Discussion #6
Download 5-years of historical daily data from any stock of your choosing. Finance.Yahoo.Com is a good place to start. Forecast the daily adjusted closing price of your stock using time series components and at least one external regressor (e.g., transaction volume at t-1).
I picked - Weekly closings of the Dow-Jones industrial average, July 1971 – August 1974.
# Loading libraries
library(forecast)
library(xts)
## Loading required package: zoo
##
## Attaching package: 'zoo'
## The following objects are masked from 'package:base':
##
## as.Date, as.Date.numeric
library(TTR)
library(tseries)
# LOADING DATASET
require(quantmod)
## Loading required package: quantmod
## Version 0.4-0 included new data defaults. See ?getSymbols.
G <- new.env()
getSymbols("GOOG", env = G, src = "yahoo",
from = as.Date("2013-04-09"), to = as.Date("2018-04-10"),return.class='ts')
## 'getSymbols' currently uses auto.assign=TRUE by default, but will
## use auto.assign=FALSE in 0.5-0. You will still be able to use
## 'loadSymbols' to automatically load data. getOption("getSymbols.env")
## and getOption("getSymbols.auto.assign") will still be checked for
## alternate defaults.
##
## This message is shown once per session and may be disabled by setting
## options("getSymbols.warning4.0"=FALSE). See ?getSymbols for details.
##
## WARNING: There have been significant changes to Yahoo Finance data.
## Please see the Warning section of '?getSymbols.yahoo' for details.
##
## This message is shown once per session and may be disabled by setting
## options("getSymbols.yahoo.warning"=FALSE).
## [1] "GOOG"
g<-G$GOOG
head(g)
## Time Series:
## Start = 1
## End = 6
## Frequency = 1
## GOOG.Open GOOG.High GOOG.Low GOOG.Close GOOG.Volume GOOG.Adjusted
## 1 385.2444 389.3427 384.0571 386.3124 4342600 386.3124
## 2 388.9304 393.6149 385.4927 392.5369 3982800 392.5369
## 3 393.8782 393.9875 389.4967 392.6412 4083700 392.6412
## 4 393.4361 393.4907 388.9354 392.4724 3294500 392.4724
## 5 390.4356 395.9249 385.9995 388.4386 4938000 388.4386
## 6 390.7535 395.4281 389.4272 394.1216 3506500 394.1216
colnames(g)
## [1] "GOOG.Open" "GOOG.High" "GOOG.Low" "GOOG.Close"
## [5] "GOOG.Volume" "GOOG.Adjusted"
Plotting data
# Plot original series
plot(g)
# g.ts<-ts(g$GOOG.Adjusted,frequency = 252) # no. of days its traded in 1 yr.
There is clear trend in the data with slight bit of seasonality.

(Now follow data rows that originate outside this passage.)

(* ===== verification/FanoutTheorems.v ===== *)
(** * FanoutTheorems: the invariant of the fan-out's pool, and what a node
    guarantees by it

    Every index is waiting, driven by one worker or settled; a settled one has run
    its branch's program once, or was passed over after the branch context ended. *)
From stdpp Require Import pretty.
From S2P Require Import Prelude Programs Errors Data Effects Action Graph JsonDepth ValueDepth Subworkflow Fanout.

Section pool_facts.
Context {PF : Platform} {DE : DeepEquality} {HV : HostValues} {IC : ItemCodec}.
Context (ctx : sctx) (parentID : string) (a : fanOutAction_) (capN : Z) (items : list string).
Abbreviation n := (length items).
Abbreviation step := (pstep ctx parentID a capN items).
Abbreviation branch := (fun idx => driveBranch ctx parentID a idx (branch_item items idx)).

(** ** Where an index is *)

Definition got (x : pworker) : list nat := match x with WGot i => [i] | _ => [] end.
Definition driven (x : pworker) : list nat := match x with WDrive i _ => [i] | _ => [] end.
Definition unsent (f : feeder) : list nat := match f with FTop i | FSend i => seq i (n - i) | FClosed => [] end.
Definition waiting (s : fstate) : list nat := unsent (f_feeder s) ++ f_work s ++ flat_map got (f_workers s).
Definition driving (s : fstate) : list nat := flat_map driven (f_workers s).
Definition open_ (s : fstate) : list nat := waiting s ++ driving s.
Definition calls_of (idx : nat) (log : list (nat * devent fcall)) : list (devent fcall) := map snd (filter (fun p => p.1 = idx) log).

(** The branch ran and answered. *)
Definition ran (s : fstate) (idx : nat) (res : value) (err : error) : Prop :=
  f_results s !! idx = Some res /\ f_errs s !! idx = Some err /\ dtrace (branch idx) (calls_of idx (f_log s)) (res, err).
(** It was passed over. *)
Definition passed_over (s : fstate) (idx : nat) : Prop :=
  f_results s !! idx = Some VNil /\ f_errs s !! idx = Some (f_branch s) /\ f_branch s <> None /\ calls_of idx (f_log s) = [].
Definition settled (s : fstate) (idx : nat) : Prop := (exists res err, ran s idx res err) \/ passed_over s idx.
(** A branch that made the pool fail fast. *)
Definition culprit (s : fstate) : Prop :=
  fn_collectPartial a = false /\ exists idx res e, idx < n /\ idx ∉ open_ s /\ ran s idx res (Some e).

But we will see those details below by decomposing it.
Decomposing the time series
# boxplot(g[,"GOOG.Adjusted"]) ; boxplot(g[,"GOOG.Volume"])
plot(decompose(ts(g[,"GOOG.Adjusted"],frequency = 252)))
Forecasting data
library(tseries)
g.adj.train<-g[2:1250,c(5)]
g.adj.test<-g[1251:1260,c(5)]
vol.train<-g[1:1249,6]
vol.test<-g[1251:1260,6]
model1<-auto.arima(g.adj.train)
model2<-auto.arima(g.adj.train,xreg = vol.train)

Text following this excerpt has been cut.